Abstract

The guest appearances by Chaucer and Gower in Greenes Vision reflect a fifteenth- and sixteenth-century tradition of paired citation; here they represent rival literary values and styles, exploited by Greene in a complex and playful mock-repentance. While Greene claims to be moving away from a licentious, Chaucerian comedy, he is really expanding his range to incorporate the farcical vein of the recently published anonymous Cobler of Canterburie, and the tale offered by Gower as a corrective to the former follies of Greene's pen in fact closely resembles his earlier romances.

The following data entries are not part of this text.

Lemma http_announce_roundtrip_witness :
  ∃ body resp', @writeAnnounceResponse simple_http (response2 peer2) true false = Some (body, resp') ∧
    bdecode_all body = Some (BDict
      [(bs "complete", BInt 3); (bs "incomplete", BInt 5); (bs "interval", BInt 1800);
       (bs "min interval", BInt 900); (bs "peers", BStr [x01; x02; x03; x04; x1a; xe1]%byte)]).
Proof.
  destruct (@http_announce_roundtrip simple_http (response2 peer2) false)
    as (body & resp' & E & Hd & _).
  - small_int.
  - small_int.
  - apply Z.leb_le. reflexivity.
  - small_int.
  - apply Z.leb_le. reflexivity.
  - small_int.
  - repeat constructor; discriminate.
  - constructor.
  - apply Z.ltb_lt. reflexivity.
  - apply Z.ltb_lt. reflexivity.
  - exists body, resp'. split; [exact E|exact Hd].
Defined.

Lemma http_scrape_roundtrip_witness :
  ∃ body data, @writeScrapeResponse simple_http shuffle_id [MkScrape [x02]%byte 1 2 3; MkScrape [x01]%byte 4 5 6] =
      Some (body, data) ∧ Sorted scrape_le data ∧ is_Some (bdecode_all body).
Proof.
  destruct (@http_scrape_roundtrip simple_http shuffle_id [MkScrape [x02]%byte 1 2 3; MkScrape [x01]%byte 4 5 6])
    as (body & data & E & _ & Hs & Hd).
  - repeat constructor; discriminate.
  - exists body, data. split; [exact E|]. split; [exact Hs|]. rewrite Hd. eexists. reflexivity.
Defined.

Lemma dict_answer_unreadable_witness :
  ∃ body resp', @writeAnnounceResponse simple_http (response2 peer2) false true = Some (body, resp') ∧
    bdecode_all body = None.
Proof.
  destruct (@writeAnnounceResponse simple_http (response2 peer2) false true) as [[body resp']|] eqn:E;
    [|discriminate].
  exists body, resp'. split; [reflexivity|].
  apply (@dict_answer_unreadable simple_http (response2 peer2) true peer2 [] body resp').
  - reflexivity.
  - reflexivity.
  - small_int.
  - vm_compute. repeat constructor.
  - small_int.
  - small_int.
  - small_int.
  - small_int.
  - exact E.
Defined.

Lemma http_announce_accepted_witness :
  ∃ req, @parseAnnounce simple_http ascii_lower shuffle_id rc1 opts1 = Ok req ∧
    rp_Port (ar_RequestPeer req) = 6881 ∧ InfoHash_wf (ar_InfoHash req).
Proof.
  assert (Hok : match @parseAnnounce simple_http ascii_lower shuffle_id rc1 opts1 with
                | Ok _ => true | Err _ => false end = true) by (vm_compute; reflexivity).
  destruct (@parseAnnounce simple_http ascii_lower shuffle_id rc1 opts1) as [req|] eqn:E; [clear Hok|discriminate Hok].
  exists req. split; [reflexivity|].
  destruct (@http_announce_accepted simple_http ascii_lower shuffle_id rc1 opts1 req E)
    as (_ & Hih & _ & _ & (l & d & u & port & _ & _ & _ & _ & _ & _ & Hp & Hport) & _).
  split; [|exact Hih]. rewrite Hport. vm_compute in Hp. injection Hp as <-. reflexivity.
Defined.

Lemma no_spoofing_witness :
  Forall (λ a, ra_Provided a = false) (@requestedIPs simple_http rc1 args1 opts1) ∧
  @requestedIPs simple_http rc1 args1 opts1 = [MkRequestAddress (Addr4 0x05060708) false].
Proof.
  destruct (@no_spoofing simple_http rc1 opts1 eq_refl) as (H1 & _).
  split; [exact H1|reflexivity].
Defined.

(** ** End to end *)

Section EndToEnd.
Context {S : Type} `{StorageSpec S} `{FastHTTP} `{Unicode} `{Shuffle}.

Lemma candidates_short v req resp : answers_announce v req resp →
  0 < total_available v (seeding req) (request_args req) <= ar_NumWant req →
  Z.of_nat (length (response_peers resp)) <= ar_NumWant req ∧
  ∀ q, q ∈ response_peers resp → candidate v (seeding req) (request_args req) q.
Proof.
  intros (_ & _ & _ & Hin & Hlen & _) Ht. rewrite decide_False in Hin, Hlen by lia.
  split; [by apply Hlen|]. intros q [?|[? _]]%Hin; done.
Qed.
(** ** What it accepts *)

(** The test passes exactly when the first client, in the swarm of the hash of
    zeros, is given one peer, and the second one, in the swarm of the random hash,
    itself alone. *)
Theorem test_exact (ih : InfoHash) (url : bytes) (delay : Z) (w w' : S) :
  length ih = InfoHashV1Len →
  testWithInfoHash ih url delay w = Some (w', None) ↔
  ∃ w1 w2 port, Do url (client_request (replicate InfoHashV1Len x00) 1) w = Some (w1, Ok [port]) ∧
    Sleep delay w1 = Some (w2, ()) ∧ Do url (client_request ih 2) w2 = Some (w', Ok [10002]).
Proof.
  intros Hlen. unfold testWithInfoHash.
  assert (copy (replicate InfoHashV1Len x00) ih = ih) as ->.
  { unfold copy. rewrite length_replicate, take_ge, drop_ge, app_nil_r; [done|rewrite length_replicate, Hlen; done|lia]. }
  split.
  - unfold mbind, M_bind, mret, Prelude.M_ret. destruct (Do url _ w) as [[w1 [l|]]|] eqn:E1; [|done..].
    destruct l as [|port [|]]; [done| |done]. cbn [length Nat.eqb negb].
    destruct (Sleep delay w1) as [[w2 []]|] eqn:E2; [|done].
    destruct (Do url (client_request ih 2) w2) as [[w3 [l|]]|] eqn:E; [|done..].
    destruct l as [|p2 [|]]; [done| |done]. destruct (Z.eqb_spec p2 (tr_Port (client_request ih 2))) as [->|]; [|done].
    intros [= <-]. by exists w1, w2, port.
  - intros (w1 & w2 & port & E1 & E2 & E3). rewrite (M_bind_Some _ _ _ _ _ E1). cbn [length Nat.eqb negb].
    by rewrite (M_bind_Some _ _ _ _ _ E2), (M_bind_Some _ _ _ _ _ E3).
Qed.
End Client.

(** The test does not need a tracker that keeps anything: one that answers every
    client with itself passes, for the second client is not sent to the swarm of
    the first, and is expected to find itself. *)
Theorem blind_to_storage {S : Type} (Do : bytes → TrackerRequest → M S (result (list Z))) (Sleep : Z → M S ())
    (b : bytes) (url : bytes) (delay : Z) (w : S) :
  length b = InfoHashV1Len →
  (∀ url r w, Do url r w = Some (w, Ok [tr_Port r])) → (∀ d w, Sleep d w = Some (w, ())) →
  test Do Sleep (Ok b) url delay w = Some (w, None).
Proof.
  intros Hb HDo HSleep. unfold test. rewrite NewInfoHash_raw by by left.
  apply test_exact; [done|]. exists w, w, 10001. by rewrite !HDo, HSleep.
Qed.

(** ** Against the tracker *)

Section Alone.
Context {S : Type} {HSt : PeerStorage S} {HSpec : StorageSpec S}.

(** A swarm that nobody but [self] has announced to, as a leecher. *)
Definition only (self : Peer) (v : view) (ih : InfoHash) : Prop :=
  v Seeder ih = ∅ ∧ v Leecher ih ⊆ {[self]}.

Lemma only_available self v ih v6 : only self v ih → (available v ih false v6 ≤ 1)%nat.
Proof.
  intros [Hs Hl]. unfold available, candidates. cbn [fmap list_fmap sum_list_with]. rewrite Hs.
  assert (of_family v6 ∅ = ∅) as -> by (apply set_eq; intros q; unfold of_family; set_solver).
  rewrite size_empty.
  assert (size (of_family v6 (v Leecher ih)) ≤ size ({[self]} : gset Peer))%nat as H by (apply subseteq_size; unfold of_family; set_solver).
  rewrite size_singleton in H. cbn. lia.
Qed.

Within the vision the authority of both the poets is dismissed when King Solomon appears to reject every study except Theology; what appears to be a dramatic conversion from folly to wisdom is in fact a much more playful and unstable piece in which all claims to literary authority come to look suspect. Even though the Vision is (as Newman insisted when he published it posthumously in 1592) authentic Greene, the ‘real’ Greene presents us with a radically inauthentic authorial self. In constructing and playing with his persona Greene exploits shared interests with both Chaucer and Gower and exploits related techniques; it seems both from the Vision and the later dream-vision A Quip for an Upstart Courtier that his self-interested appropriation of elements of late-medieval poetry for his own ends does not preclude informed and intelligent engagement with it.